29 05 2016 SINFONÍA DE COLORES Y ESPERANZAS





Sinfonía de colores y esperanzas

            A pesar de los cambios registrados en nuestra sociedad en el último siglo (qué digo: con medio siglo es suficiente para situar la referencia), a pesar de la implosión de la industria, del turismo, de nuevos mecanismos económicos, sociales y laborales, la nuestra sigue siendo una tierra vinculada a la tierra, a la producción agraria y, con lógica consecuencia, a los avatares que ofrece diariamente un sector tan aleatorio como cambiante. De manera que incluso quienes no tienen nada que ver porque no poseen un terruño, un huertecillo aunque sea doméstico y ni siquiera una maceta con lechugas, sienten (sentimos) la tensión acumulada que acompaña el devenir de los hechos en cada estación, en cada momento del proceso evolutivo de los campos.
            Ello afecta incluso a una ciudad tan poco campesina como Cuenca. La capital fue en tiempos muy lejanos un emporio agrícola y ganadero. Las cabezas de ganado se contaban por docenas de miles, como bien se encargan de recordarnos los autores de los memoriales redactados para recoger el repertorio de males que amenazaba a la pervivencia de la especie y también en las inmediaciones de la ciudad se extendían amplios y generosos campos de cultivo de cereales (¡e incluso de viñas!), como todavía se encargan de recordarnos visualmente los viejos caseríos (La Estrella, La Mota, El Pozuelo) que concentraban a su alrededor un horizonte sin fin de trigales, de los que ahora apenas si sobreviven unas pocas hectáreas.
            Pero el creciente predominio del carácter urbano no desaloja de nuestro ámbito de preocupaciones lo que pasa en el campo y por eso estos días, salir al aire libre, viajar de un sitio a otro, nos ofrece el extraordinario espectáculo de la naturaleza en pleno desarrollo de generosidad creativa. Cierto que para llegar hasta aquí se ha debido producir previamente el esfuerzo inicial, donde mucho tiene que ver la técnica aplicada por el ser humano (a pesar de que, como suele decirse, con algo de ironía, no hay forma de ver a nadie trabajando en el campo), pero si el cereal está creciendo de manera brillante e imparable, dispuesto a completar su ciclo y si las viñas apuntan ya los primeros brotes que nos llevarán hasta el otoño es claro que alguien se ha encargado de promover todo eso y cuidarlo.
            Para el espectador, lo que pasa estos días en el horizonte es algo maravilloso, digno de ser contemplado.
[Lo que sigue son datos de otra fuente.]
(** * data_steward/vocabulary.py: date normalisation, record transform and
      vocabulary augmentation

    A shallow embedding of [vocabulary.py].  Python [str] values are Rocq
    strings whose characters stand for code points below 256; text streams
    are the sequence of chunks handed to [write]; the file system, the log
    and the template rows of [VOCABULARY_UPDATES] form an explicit world
    that every effectful function threads through. *)

From Stdlib Require Import Ascii String Btauto.
From stdpp Require Import base list strings gmap.

Local Open Scope string_scope.
Local Open Scope list_scope.

(** ** Python values *)

Module Py.

Definition LF : ascii := "010"%char.
Definition CR : ascii := "013"%char.
Definition TAB : ascii := "009"%char.

(** ["\n"] *)
Definition nl : string := String LF EmptyString.

(** The subclasses of [OSError] the code can meet. *)
Inductive os_error :=
| PlainOSError
| FileExistsError
| FileNotFoundError
| PermissionError
| NotADirectoryError.

(** Exceptions, with the text [str(e)] gives.  [IOError] is [OSError]. *)
Inductive exception :=
| ValueError (msg : string)
| IndexError (msg : string)
| TypeError (msg : string)
| StopIteration
| CsvError (msg : string)
| OSError (kind : os_error) (msg : string).

Definition str_exc (e : exception) : string :=
  match e with
  | ValueError m | IndexError m | TypeError m | CsvError m | OSError _ m => m
  | StopIteration => ""
  end.

Inductive result (A : Type) :=
| Ok (a : A)
| Raise (e : exception).
Arguments Ok {A} a.
Arguments Raise {A} e.

(** [s[lo:hi]] for [0 <= lo <= hi]; out-of-range bounds are clamped. *)
Definition slice (s : string) (lo hi : nat) : string :=
  String.substring lo (hi - lo) s.

(** [sep.join(parts)] *)
Fixpoint join (sep : string) (parts : list string) : string :=
  match parts with
  | [] => ""
  | [p] => p
  | p :: ps => p +:+ sep +:+ join sep ps
  end.

(** [s.startswith(p)] *)
Fixpoint startswith (p s : string) : bool :=
  match p, s with
  | EmptyString, _ => true
  | String a p', String b s' => if Ascii.eqb a b then startswith p' s' else false
  | String _ _, EmptyString => false
  end.

(** [sub in s] *)
Fixpoint contains (sub s : string) : bool :=
  startswith sub s ||
  match s with
  | EmptyString => false
  | String _ s' => contains sub s'
  end.

(** [s.endswith(p)] *)
Fixpoint endswith (p s : string) : bool :=
  String.eqb p s ||
  match s with
  | EmptyString => false
  | String _ s' => endswith p s'
  end.

(** Truth value of a [str]: only the empty string is false. *)
Definition truthy (s : string) : bool :=
  match s with EmptyString => false | _ => true end.

(** Decimal digits: below code point 256, [\d] and category Nd are
    exactly ['0'..'9']. *)
Definition is_digit (c : ascii) : bool :=
  let n := nat_of_ascii c in (48 <=? n)%nat && (n <=? 57)%nat.

End Py.
Import Py.

(** ** Regular expressions of the module

    Both patterns are a fixed run of one-character atoms closed by [$];
    [Pattern.match] anchors at the start of the string, and [$] (without
    MULTILINE) holds at the end of the string and also just before a
    newline that ends the string. *)

Module Re.

Inductive atom :=
| Digit              (* \d *)
| Lit (c : ascii).   (* a literal character *)

Definition atom_ok (a : atom) (c : ascii) : bool :=
  match a with
  | Digit => is_digit c
  | Lit l => Ascii.eqb l c
  end.

(** Consume one character per atom; the unread rest on success. *)
Fixpoint consume (p : list atom) (s : string) : option string :=
  match p with
  | [] => Some s
  | a :: p' =>
      match s with
      | EmptyString => None
      | String c s' => if atom_ok a c then consume p' s' else None
      end
  end.

(** The characters are as many as the atoms and fit them one by one. *)
Fixpoint atoms_ok (p : list atom) (cs : list ascii) : bool :=
  match p, cs with
  | [], [] => true
  | a :: p', c :: cs' => atom_ok a c && atoms_ok p' cs'
  | _, _ => false
  end.

(** [$] *)
Definition dollar (rest : string) : bool :=
  String.eqb rest "" || String.eqb rest nl.

(** [re.compile(p + '$').match(s)] as a truth value *)
Definition re_match (p : list atom) (s : string) : bool :=
  match consume p s with
  | Some rest => dollar rest
  | None => false
  end.

End Re.

(** ** DateNormalizer *)

(** [re.compile(r'\d{8}$')] *)
Definition RAW_DATE_PATTERN : list Re.atom := replicate 8 Re.Digit.

(** [re.compile(r'\d{4}-\d{2}-\d{2}$')] *)
Definition BQ_DATE_PATTERN : list Re.atom :=
  replicate 4 Re.Digit ++ [Re.Lit "-"] ++
  replicate 2 Re.Digit ++ [Re.Lit "-"] ++ replicate 2 Re.Digit.

Definition format_date_str (date_str : string) : result string :=
  if Re.re_match BQ_DATE_PATTERN date_str then
    Ok date_str
  else if Re.re_match RAW_DATE_PATTERN date_str then
    let parts := [slice date_str 0 4; slice date_str 4 6; slice date_str 6 8] in
    Ok (join "-" parts)
  else
    Raise (ValueError ("Cannot parse value " +:+ date_str +:+ " as date")).

(** What the specification calls an 8-digit string and the canonical form. *)
Definition all_digits (s : string) : bool :=
  forallb is_digit (list_ascii_of_string s).

Definition eight_digits (s : string) : bool :=
  (String.length s =? 8)%nat && all_digits s.

Definition canonical_date (s : string) : bool :=
  match list_ascii_of_string s with
  | [y1; y2; y3; y4; h1; m1; m2; h2; d1; d2] =>
      forallb is_digit [y1; y2; y3; y4; m1; m2; d1; d2]
      && Ascii.eqb "-" h1 && Ascii.eqb "-" h2
  | _ => false
  end.

(** ** More of Python's library: [repr], [os.path], [str.lower] *)

Module PyLib.

Definition QUOTE : ascii := "039"%char.
Definition DQUOTE : ascii := "034"%char.
Definition BACKSLASH : ascii := "092"%char.

Definition hex_digit (n : nat) : ascii :=
  match String.get n "0123456789abcdef" with
  | Some c => c
  | None => "0"%char
  end.

(** Characters [repr] shows as they are: the printable ones. *)
Definition printable (c : ascii) : bool :=
  let n := nat_of_ascii c in
  ((32 <=? n) && (n <? 127) || (161 <=? n) && negb (n =? 173))%nat.

Definition repr_char (quote c : ascii) : string :=
  if Ascii.eqb c quote || Ascii.eqb c BACKSLASH then
    String BACKSLASH (String c EmptyString)
  else if Ascii.eqb c TAB then String BACKSLASH "t"
  else if Ascii.eqb c LF then String BACKSLASH "n"
  else if Ascii.eqb c CR then String BACKSLASH "r"
  else if printable c then String c EmptyString
  else
    let n := nat_of_ascii c in
    String BACKSLASH
      (String "x" (String (hex_digit (n / 16)) (String (hex_digit (n mod 16)) EmptyString))).

Fixpoint repr_chars (quote : ascii) (s : string) : string :=
  match s with
  | EmptyString => EmptyString
  | String c s' => repr_char quote c +:+ repr_chars quote s'
  end.

(** [repr(s)] of a [str]: single quotes unless the text has a single
    quote and no double quote. *)
Definition repr_str (s : string) : string :=
  let quote :=
    if contains (String QUOTE EmptyString) s
       && negb (contains (String DQUOTE EmptyString) s)
    then DQUOTE else QUOTE in
  String quote (repr_chars quote s +:+ String quote EmptyString).

(** [repr(row)] of a list of [str], which is also what ['%s' % row] and
    [str(row)] give. *)
Definition repr_list (row : list string) : string :=
  "[" +:+ join ", " (map repr_str row) +:+ "]".

(** [str.lower] on one character: A-Z and the upper-case letters of
    Latin-1 (all of U+00C0..U+00DE but the multiplication sign). *)
Definition lower_char (c : ascii) : ascii :=
  let n := nat_of_ascii c in
  if ((65 <=? n) && (n <=? 90) || (192 <=? n) && (n <=? 222) && negb (n =? 215))%nat
  then ascii_of_nat (n + 32) else c.

Fixpoint lower (s : string) : string :=
  match s with
  | EmptyString => EmptyString
  | String c s' => String (lower_char c) (lower s')
  end.
(** * graphs-intro: a shallow embedding of the graph scripts

    Each script of the repository defines its own [Graph] class (an
    adjacency matrix plus, from ex02 on, a dictionary of neighbour sets) and
    one algorithm over it.  This file embeds the constructors and the
    algorithms as Rocq functions and proves the properties the specification
    states about them.

    Python data is modelled as follows.
    - [int] is [Z] (Python integers are unbounded).
    - a [list] is a [list]; indexing follows Python: a negative index counts
      from the end, anything outside [-len, len) raises [IndexError].
    - a [dict] keyed by integers is a [gmap Z _]; looking up a missing key
      raises [KeyError].
    - a [set] of integers is a [gset Z].  The order in which Python iterates
      over a set is not specified by the language, so every loop over a set
      goes through the class [SetIteration], which supplies one enumeration
      per set; the theorems hold for every such enumeration.
    - a [heapq] priority queue is the list of its items; [heappop] removes a
      least item for the lexicographic order on tuples.
    - an exception is a value of [exn]; a function that may raise returns a
      [res].  A [while] loop is a recursion on a fuel argument, [None] meaning
      that the fuel ran out; the theorems show that the fuel the entry points
      pass is enough. *)

From stdpp Require Import gmap list.
From Stdlib Require Import ZArith QArith Lia.

Local Open Scope Z_scope.

(** ** Python runtime model *)

Inductive exn := TypeError | ValueError | KeyError | IndexError.

Inductive res (A : Type) :=
| Ok (a : A)
| Raise (e : exn).
Arguments Ok {A} a.
Arguments Raise {A} e.

Global Instance res_ret : MRet res := λ A a, Ok a.
Global Instance res_bind : MBind res := λ A B f m,
  match m with
  | Ok a => f a
  | Raise e => Raise e
  end.
(** * Composite filters: [FilterRepeater] and [FilterMapper]

    A shallow embedding of [filters/complex.py] and the properties of its
    two composite filters.

    Python values are restricted to [None], integers, text, lists and
    dicts.  On the hashable ones ([None], integers, text) Python's [==]
    coincides with Rocq's [=], so dict lookup and set membership are
    modelled with decidable equality.  Dict keys and set elements are
    hashable by construction, hence the separate type [Key]. *)

From stdpp Require Import base option list strings gmap pretty.

Set Default Proof Using "Type".
Set Warnings "-register-all".

(** ** Python values *)

Inductive Key : Type :=
| KNone
| KInt (z : Z)
| KStr (s : string).

Inductive PyVal : Type :=
| VNone
| VInt (z : Z)
| VStr (s : string)
| VList (l : list PyVal)
| VDict (d : list (Key * PyVal)).

(** A dict is kept in iteration order (an association list). *)
Abbreviation Mapping := (list (Key * PyVal)).

Global Instance Key_eq_dec : EqDecision Key.
Proof. solve_decision. Defined.

Global Instance Key_countable : Countable Key.
Proof.
  refine (inj_countable'
    (λ k, match k with
          | KNone => inl ()
          | KInt z => inr (inl z)
          | KStr s => inr (inr s)
          end)
    (λ x, match x with
          | inl _ => KNone
          | inr (inl z) => KInt z
          | inr (inr s) => KStr s
          end) _).
  by intros [].
Defined.

(** A key seen as a value. *)
Definition of_key (k : Key) : PyVal :=
  match k with
  | KNone => VNone
  | KInt z => VInt z
  | KStr s => VStr s
  end.

(** [hash(v)]: [None] stands for the [TypeError] of an unhashable value. *)
Definition hash (v : PyVal) : option Key :=
  match v with
  | VNone => Some KNone
  | VInt z => Some (KInt z)
  | VStr s => Some (KStr s)
  | VList _ | VDict _ => None
  end.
Todo apunta a que este año la cosecha va a ser de las que hacen época; ningún obstáculo o inconveniente se ha cruzado hasta ahora en el camino, ninguna calamidad ha venido a enturbiar las esperanzas, ni siquiera los líos (para mí incomprensibles) que envuelven la PAC y otras historias similares parecen obrar en contra. En cambio, ajeno a todo ello, las mieses avanzan dispuestas a cumplir su ciclo vital. Todo va bien este año, comento con alguien que sí tiene intereses muy acusados que defender y mantener. No te preocupes, me dice con un punto de burla, ya verás cómo encontramos algún motivo para quejarnos. Pero por ahora no se queja: contempla el sembrado, mira al cielo protector, otea el ambiente generoso que envuelve la tierra. Todo va bien, en efecto y mientras cuentan los días para la siega preparan la sementera del girasol, porque en la tierra todo es un ciclo sin fin, una continuidad inacabada.
            Es admirable la visión dilatada de la tierra, totalmente ocupada por los sembrados hasta donde la vista alcanza. A veces, en ese panorama, un árbol solitario se mantiene enhiesto, sabiamente protegido. Puede ser un pino, quizá una carrasca: incluso las amapolas, lujuriosamente rojas, aunque dicen que son dañinas, o las margaritas espontáneas surgidas al borde de un camino, aportan su leve apunte cromático a esta sinfonía de colores que se ha apoderado del campo en esta primavera apenas mediada. Para los urbanitas, amantes del asfalto, el tráfico y las terrazas, la visión tiene mucho de vuelta a los orígenes, de retroceso a un tiempo en el que todo era agricultura mediante la vinculación directa y total del hombre con la tierra. Ahora, al menos, nos queda la contemplación de este maravilloso espectáculo.